What I mean by suddenly rotating is this:
Let's say the rectangle is not moving in frame n: therefore its rotation is 0 degrees. I then press the up arrow, which makes it calculate the angle. In frame n+1, the angle is 30 degrees (for example). This is ofcourse not very smooth.
Is my question clear? How do I go about this?
You can incrementally change the angle on each frame. For a very "smooth" rotation effect, you can use
target_angle = ...
current_angle += (target_angle - current_angle) * smoothing_factor
where smoothing_factor gives the rate at which current_angle should converge to target_angle.

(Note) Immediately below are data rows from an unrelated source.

(** A transfer that succeeds. *)
Lemma transfer_Ok k src c dst k' c' :
  k_wf k → 0 <= src → 0 <= dst → 0 <= c → do_cap_transfer k src c dst = (k', Ok c') →
  ∃ e, src ≠ dst ∧ entry_at (table k src) c = Some e ∧ valid (objects k) e ∧
    submask Rights.DELEGATE (rights e) ∧ 0 <= c' < CAP_TABLE_SLOTS ∧
    entry_at (table k dst) c' = None ∧ derives e (moved e) ∧
    k' = set_caps k (caps k') ∧ objects k' = objects k ∧
    ∀ d x, 0 <= d < MAX_DOMAINS → 0 <= x →
      entry_at (table k' d) x =
        if decide (d = src ∧ x = c) then None
        else if decide (d = dst ∧ x = c') then Some (moved e) else entry_at (table k d) x.
Proof.
  intros Hk Hs Hd Hc Ht. destruct (transfer_refines k src c dst k' _ Hk Hs Hd Hc Ht) as (Hops & Hne & Hc' & Hk').
  apply Forall_cons in Hops as [(Hs' & Hd' & _) Hops].
  apply Forall_cons in Hops as [(_ & Hcs) _].
  assert (Hct : ∀ d, 0 <= d < MAX_DOMAINS → ct_wf (table k d))
    by (intros d ?; apply table_wf; [apply Hk|by rewrite (kw_tables k Hk)]).
  unfold do_cap_transfer in Ht. rewrite (proj2 (Z.eqb_neq src dst)) in Ht by done.
  destruct (Z.leb_spec MAX_DOMAINS src); [lia|]. destruct (Z.leb_spec MAX_DOMAINS dst); [lia|].
  cbn [orb] in Ht.
  destruct (delegate _ _ _ _ _ _) as [ct [x|]] eqn:Hdel; [|done]. injection Ht as Hkt ->.
  apply delegate_Ok in Hdel as (e & He & Hv & Hdl & _ & Hn & ->); [|by apply Hct].
  exists e. do 6 (split; [done|]). split.
  { repeat split. unfold moved, child_of. simpl. rewrite rights_inter_spec. apply submask_land_l. }
  split; [by rewrite Hk'|]. split; [by rewrite Hk'|]. intros d y Hd0 Hy. subst k'.
  unfold table at 1. cbn [caps set_caps]. unfold set_table at 1. cbn [s_tables].
  rewrite aget_aset by (simpl; rewrite ?zlen_aset, ?(kw_tables k Hk); lia).
  rewrite (aget_aset_ne _ dst src), table_set_table by (done || lia). fold (table k src).
  destruct (decide (src = d)) as [<-|Hsd].
  - rewrite (decide_False (P := src = dst ∧ _)) by naive_solver. unfold clear_slot.
    rewrite entry_at_insert by (by apply Hct || lia). do 2 case_decide; naive_solver.
  - rewrite (decide_False (P := d = src ∧ _)) by naive_solver.
    destruct (decide (dst = d)) as [<-|Hdd]; [|by rewrite decide_False by naive_solver].
    rewrite entry_at_insert by (by apply Hct || lia). do 2 case_decide; naive_solver.
Qed.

For example, a value of 1 would be instantaneous, a value of 0.1 would probably give a smooth effect.
By doing this you may encounter the wraparound issue whereby something like going from 10 degrees to 350 degrees would go the wrong way. In such a case, use
target_angle = ...
current_angle += diff(target_angle, current_angle) * smoothing_factor
where
diff(a, b) {
return atan2(sin(a - b), cos(a - b))
}
This nice angle difference formula is taken from another question.